Hello, Adding hardware CRC32C support to FreeBSD (#216467), we found that iSCSI CRC errors may not be correctly handled. When one of the patch #216467 versions generated bad CRC, here is how the iSCSI test disk behaved : disk connected successfully (here the CRC were certainly right), but as soon as there were some trafic, disk hung, and it was not possible to recover it, reboot needed. From /var/log/messages : kernel: WARNING: 192.168.2.1 (iqn.2012-06.srv1:rT1): no ping reply (NOP-In) after 5 seconds; reconnecting srv1 last message repeated 31 times srv1 last message repeated 42 times No digest failed message. Should we try to reproduce / investigate on this ? Many thanks ! Ben
I believe this was due to an infinite loop (bug) in that CRC code, not bad checksums. However, if someone wants to verify this one way or another, I'd suggest adding a fail point (fail(9)) in iSCSI to forcibly fail checksums in testing.
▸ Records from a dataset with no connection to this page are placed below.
(* ===== verification/NoPanic.v ===== *)
(** * No panics, and valid signer seeds

    In a well-formed state no instruction but [close_claim_status] panics, and
    the seeds the handlers sign their CPIs with always derive the distributor's
    address. *)
From S2P Require Import Prelude Machine Hashing TreeNode ProgramError ClaimStatus Solana Token.
From S2P Require Import State Handlers Program Execution Scenario.

(** The errors a program can return in an orderly way. *)
Definition orderly (e : ProgramError) : Prop := e ≠ Panic ∧ e ≠ PrivilegeEscalation.
Definition safe {A} (r : fallible A) : Prop := ∀ e, r = Err e → orderly e.

Section safe.
Context {A B : Type}.

Lemma safe_Ok (a : A) : safe (Ok a).
Proof. by intros e. Qed.

Lemma safe_Err e : orderly e → safe (@Err _ A e).
Proof. intros He e' [= <-]. done. Qed.

Lemma safe_bind (r : fallible A) (f : A → fallible B) :
  safe r → (∀ a, r = Ok a → safe (f a)) → safe (r ≫= f).
Proof. intros Hr Hf. destruct r as [a|e]; [by apply Hf|]. intros e' [= <-]. by apply Hr. Qed.

Lemma safe_require b e : orderly e → safe (require b e).
Proof. intros He e'. destruct b; simpl; [done|]. by intros [= <-]. Qed.

Lemma safe_ok_or (o : option A) e : orderly e → safe (ok_or o e).
Proof. intros He e'. destruct o; simpl; [done|]. by intros [= <-]. Qed.

Lemma safe_ok_or_Some (o : option A) e : is_Some o → safe (ok_or o e).
Proof. intros [a ->]. apply safe_Ok. Qed.
End safe.

Ltac orderly := split; discriminate.

Lemma safe_check_eq a b e : orderly e → safe (check_eq a b e).
Proof. apply safe_require. Qed.
Lemma safe_check_signer ss k : safe (check_signer ss k).
Proof. apply safe_require. orderly. Qed.
Lemma safe_load_distributor st k : safe (load_distributor st k).
Proof. apply safe_ok_or. orderly. Qed.
Lemma safe_load_claim_status st k : safe (load_claim_status st k).
Proof. apply safe_ok_or. orderly. Qed.
Lemma safe_load_token st k : safe (load_token st k).
Proof. apply safe_ok_or. orderly. Qed.
Lemma safe_load_mint st k : safe (load_mint st k).
Proof. apply safe_ok_or. orderly. Qed.

#[export] Hint Resolve safe_Ok safe_check_signer safe_load_distributor safe_load_claim_status
  safe_load_token safe_load_mint : distributor.
#[export] Hint Extern 3 (orderly _) => orderly : distributor.
#[export] Hint Extern 2 (safe (require _ _)) => apply safe_require; orderly : distributor.
#[export] Hint Extern 2 (safe (check_eq _ _ _)) => apply safe_check_eq; orderly : distributor.
#[export] Hint Extern 2 (safe (ok_or _ _)) => apply safe_ok_or; orderly : distributor.

(** Walk through a do-block, keeping the equation of every successful step. *)
Ltac safe_step :=
  first [ apply safe_bind; [solve [auto with distributor]|intros ? ?]
        | solve [auto with distributor] ].
Ltac safe_steps := repeat (cbn zeta; safe_step).

Section no_panic.
Context `{Hasher} `{AddressDerivation} `{!AddressDerivationSpec} `{TokenProgram}.
Implicit Types (st : State) (signers : gset Pubkey) (k : Pubkey) (d : MerkleDistributor).

Lemma safe_check_associated k a mint authority : safe (check_associated k a mint authority).
Proof. unfold check_associated. safe_steps. Qed.
Lemma safe_init_account k addr a st : safe (init_account k addr a st).
Proof. unfold init_account. safe_steps. Qed.

#[local] Hint Resolve safe_check_associated safe_init_account : distributor.

Lemma safe_update_unlocked cs c s e : safe (update_unlocked_amount_claimed cs c s e).
Proof.
  unfold update_unlocked_amount_claimed. destruct (s <=? c); [|apply safe_Err; orderly].
  destruct (e <=? c); safe_steps.
Qed.
Lemma safe_amount_withdrawable cs c s e : safe (amount_withdrawable cs c s e).
Proof.
  unfold amount_withdrawable, unlocked_amount. destruct (s <=? c), (e <=? c); safe_steps.
  apply safe_bind; [|safe_steps]. safe_steps.
Qed.
Lemma safe_forgone cs : safe (get_unlocked_amount_forgone cs).
Proof. unfold get_unlocked_amount_forgone. safe_steps. Qed.

#[local] Hint Resolve safe_update_unlocked safe_amount_withdrawable safe_forgone : distributor.

(** The stored bump is the canonical one, so the seeds derive the address. *)
Lemma signer_seeds_valid st k d :
  distributor_ok st k d → create_program_address (signer_seeds d) PROGRAM_ID = Some k.
Proof.
  intros Hd. unfold signer_seeds. rewrite (do_bump _ _ _ Hd).
  apply find_program_address_create. rewrite (do_address _ _ _ Hd) at 1.
  unfold distributor_address, distributor_bump. by destruct (find_program_address _ _).
Qed.

Lemma safe_cpi_transfer st k d from to amount :
  create_program_address (signer_seeds d) PROGRAM_ID = Some k →
  safe (cpi_transfer st k d from to amount).
Proof.
  intros Hs. unfold cpi_transfer, invoke_signed.
  rewrite bool_decide_eq_true_2 by done. simpl. safe_steps.
Qed.
Lemma safe_cpi_burn st k d mint from amount :
  create_program_address (signer_seeds d) PROGRAM_ID = Some k →
  safe (cpi_burn st k d mint from amount).
Proof.
  intros Hs. unfold cpi_burn, invoke_signed.
  rewrite bool_decide_eq_true_2 by done. simpl. safe_steps.
Qed.

Lemma safe_NewDistributor_accounts signers st a version :
  safe (NewDistributor_try_accounts signers st a version).
Proof. unfold NewDistributor_try_accounts. safe_steps. Qed.
Lemma safe_NewClaim_accounts signers st a : safe (NewClaim_try_accounts signers st a).
Proof. unfold NewClaim_try_accounts. safe_steps. Qed.
Lemma safe_ClaimLocked_accounts signers st a : safe (ClaimLocked_try_accounts signers st a).
Proof. unfold ClaimLocked_try_accounts. safe_steps. Qed.
Lemma safe_Clawback_accounts signers st a : safe (Clawback_try_accounts signers st a).
Proof. unfold Clawback_try_accounts. safe_steps. Qed.
Lemma safe_SetRoot_accounts signers st a : safe (SetRoot_try_accounts signers st a).
Proof. unfold SetRoot_try_accounts. safe_steps. Qed.
Lemma safe_CloseDistributor_accounts signers st a :
  safe (CloseDistributor_try_accounts signers st a).
Proof. unfold CloseDistributor_try_accounts. safe_steps. Qed.

#[local] Hint Resolve safe_NewDistributor_accounts safe_NewClaim_accounts safe_ClaimLocked_accounts safe_Clawback_accounts
  safe_SetRoot_accounts safe_CloseDistributor_accounts : distributor.

Lemma safe_new_distributor signers st a p : safe (handle_new_distributor signers st a p).
Proof. unfold handle_new_distributor. safe_steps. Qed.

Lemma safe_new_claim signers st a u l proof :
  state_ok st → safe (handle_new_claim signers st a u l proof).
Proof.
  intros Hok. unfold handle_new_claim.
  apply safe_bind; [auto with distributor|intros st1 Hacc].
  apply NewClaim_try_accounts_Ok in Hacc as (d & v & r & Hd & _ & _ & _ & _ & Hfree & _ & _ & ->).
  apply safe_bind; [auto with distributor|intros d1 Hd1]. inv_checks. inv_checked.
  simpl in Hd1. rewrite lookup_insert_ne, Hd in Hd1 by congruence. injection Hd1 as <-.
  pose proof (signer_seeds_valid _ _ _ (ok_distributors st Hok _ _ Hd)).
  safe_steps. apply safe_bind; [by apply safe_cpi_transfer|intros ? _]. safe_steps.
Qed.

Lemma safe_claim_locked signers st a : state_ok st → safe (handle_claim_locked signers st a).
Proof.
  intros Hok. unfold handle_claim_locked. safe_step.
  match goal with Hx : _ = Ok ?v |- _ => destruct v as [d cs]; rename Hx into Hacc end.
  apply ClaimLocked_try_accounts_Ok in Hacc as (v & r & Hd & Hcs & _).
  pose proof (ok_distributors st Hok _ _ Hd) as Hdok.
  destruct (so_wf _ _ (ok_statuses st Hok _ _ Hcs)) as (Hl & Hw & _).
  pose proof (signer_seeds_valid _ _ _ Hdok).
  destruct (do_i64 _ _ _ Hdok) as (? & ? & _).
  do 2 safe_step. apply safe_bind; [auto with distributor|intros amount Ham].
  unfold amount_withdrawable in Ham. rewrite unlocked_amount_eq in Ham by done.
  destruct (window_overflow _ _ _) eqn:Hwin; [done|]. simpl in Ham. inv_checks. inv_checked.
  apply safe_bind; [auto with distributor|intros ? Hpos]. inv_checks.
  apply safe_bind; [by apply safe_cpi_transfer|intros st1 Hst1].
  apply cpi_transfer_Ok in Hst1 as (_ & ts & _ & ->). simpl. do 4 safe_step.
  destruct (remaining_seconds_ok (curr_ts st) (md_start_ts d) (md_end_ts d) _
    (cs_locked_amount cs) (cs_locked_amount_withdrawn cs) ltac:(done) ltac:(lia) eq_refl Hpos Hwin)
    as [rem Hrem].
  apply safe_bind; [|safe_steps].
  change (curr_ts (set_tokens ts st)) with (curr_ts st). rewrite Hrem. apply safe_Ok.
Qed.

Lemma safe_clawback signers st a : state_ok st → safe (handle_clawback signers st a).
Proof.
  intros Hok. unfold handle_clawback. safe_step.
  match goal with Hx : _ = Ok ?v |- _ => destruct v as [d from]; rename Hx into Hacc end.
  unfold Clawback_try_accounts in Hacc. inv_checks. inv_checked.
  pose proof (signer_seeds_valid _ _ _ (ok_distributors st Hok _ _ Hok0)).
  safe_steps. apply safe_bind; [by apply safe_cpi_transfer|intros ? _]. safe_steps.
Qed.

Lemma safe_validate_set_root d vault_amount r n m :
  md_total_amount_claimed d ≤ md_max_total_claim d → safe (validate_set_root d vault_amount r n m).
Proof.
  intros Hle. unfold validate_set_root. do 5 safe_step.
  apply safe_bind; [auto with distributor|intros ? Hm]. inv_checks. do 2 safe_step.
  apply safe_bind; [|intros ? _; safe_step].
  - apply safe_ok_or_Some. eexists. by apply checked_sub_u64_Some.
  - apply safe_ok_or_Some. eexists. by apply checked_sub_u64_Some.
Qed.

Lemma safe_set_root signers st a r r' n m :
  state_ok st → safe (handle_set_root signers st a r r' n m).
Proof.
  intros Hok. unfold handle_set_root. safe_step.
  match goal with Hx : _ = Ok ?v |- _ => destruct v as [d vault]; rename Hx into Hacc end.
  unfold SetRoot_try_accounts in Hacc. inv_checks. inv_checked.
  pose proof (ok_distributors st Hok _ _ Hok0) as Hdok.
  pose proof (signer_seeds_valid _ _ _ Hdok).
  apply safe_bind; [apply safe_validate_set_root, (do_claimed _ _ _ Hdok)|intros b _].
  apply safe_bind; [|intros ? _; safe_steps].
  destruct (0 <? b); [by apply safe_cpi_burn|apply safe_Ok].
Qed.

Lemma safe_close_distributor signers st a :
  state_ok st → safe (handle_close_distributor signers st a).
Proof.
  intros Hok. unfold handle_close_distributor. safe_step.
  match goal with Hx : _ = Ok ?v |- _ => destruct v as [d vault]; rename Hx into Hacc end.
  unfold CloseDistributor_try_accounts in Hacc. inv_checks. inv_checked.
  pose proof (signer_seeds_valid _ _ _ (ok_distributors st Hok _ _ Hok0)).
  apply safe_bind; [by apply safe_cpi_transfer|intros ? _]. safe_steps.
Qed.

Lemma safe_set_clawback_start_ts signers st a t :
  safe (handle_set_clawback_start_ts signers st a t).
Proof.
  unfold handle_set_clawback_start_ts, SetClawbackStartTs_try_accounts, validate_clawback_start_ts.
  apply safe_bind; [safe_steps|intros d _]. apply safe_bind; [safe_steps|intros ? _]. safe_steps.
Qed.
Lemma safe_set_clawback_receiver signers st a : safe (handle_set_clawback_receiver signers st a).
Proof.
  unfold handle_set_clawback_receiver, SetClawbackReceiver_try_accounts.
  apply safe_bind; [safe_steps|intros d _]. safe_steps.
Qed.
Lemma safe_set_admin signers st a : safe (handle_set_admin signers st a).
Proof.
  unfold handle_set_admin, SetAdmin_try_accounts.
  apply safe_bind; [safe_steps|intros d _]. safe_steps.
Qed.
Lemma safe_set_enable_slot signers st a s : safe (handle_set_enable_slot signers st a s).
Proof.
  unfold handle_set_enable_slot, SetEnableSlot_try_accounts.
  apply safe_bind; [safe_steps|intros d _]. safe_steps.
Qed.

#[local] Hint Resolve safe_new_distributor safe_new_claim safe_claim_locked safe_clawback
  safe_set_root safe_close_distributor safe_set_clawback_start_ts safe_set_clawback_receiver
  safe_set_admin safe_set_enable_slot : distributor.

(** C22. In a well-formed state no instruction panics except
    [close_claim_status], which always panics once its account checks pass and
    so can never succeed; the unchecked subtractions of [set_root] and
    [claim_locked] cannot overflow.  No CPI is ever refused for its signer
    seeds either: the stored mint, version and bump always derive the
    distributor's own address. *)
Theorem process_instruction_never_panics signers st ix e :
  state_ok st → process_instruction signers st ix = Err e →
  match ix with
  | ICloseClaimStatus _ => True
  | _ => e ≠ Panic ∧ e ≠ PrivilegeEscalation
  end ∧
  (∀ a st', process_instruction signers st (ICloseClaimStatus a) ≠ Ok st').
Proof.
  intros Hok He. split; [|intros a st'; apply handle_close_status_Err].
  destruct ix; try done; simpl in He; revert He;
    match goal with |- ?r = Err _ → _ => assert (safe r) as Hs by auto with distributor end; apply Hs.
Qed.
End no_panic.

(** A claim for the wrong amounts on the scenario's distributor. *)
Lemma process_instruction_never_panics_witness :
  Custom InvalidProof ≠ Panic ∧ Custom InvalidProof ≠ PrivilegeEscalation.
Proof.
  apply (process_instruction_never_panics {[ sc_bob ]} sc_state2
           (INewClaim sc_bob_claim 105 7 sc_bob_proof) (Custom InvalidProof) sc_state2_ok).
  apply sc_failures.
Defined.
Ben, can you reproduce this?
Reproduce I would say no, as the issue was thrown by a bug in #216467 patch (which of course has been corrected). Conrad says he believes this was due to an infinite loop. But don't you think it would be interesting to be sure iSCSI correctly handles bad checksums ? To be sure it correctly behaves, without hanging disks, without having to reboot the server... ? Not sure however how to force bad checksums to perform this test... Thank you !
The code has been tested at some point (before it got first committed), it's quite straighforward, and I see no reason to belive it somehow got broken since then.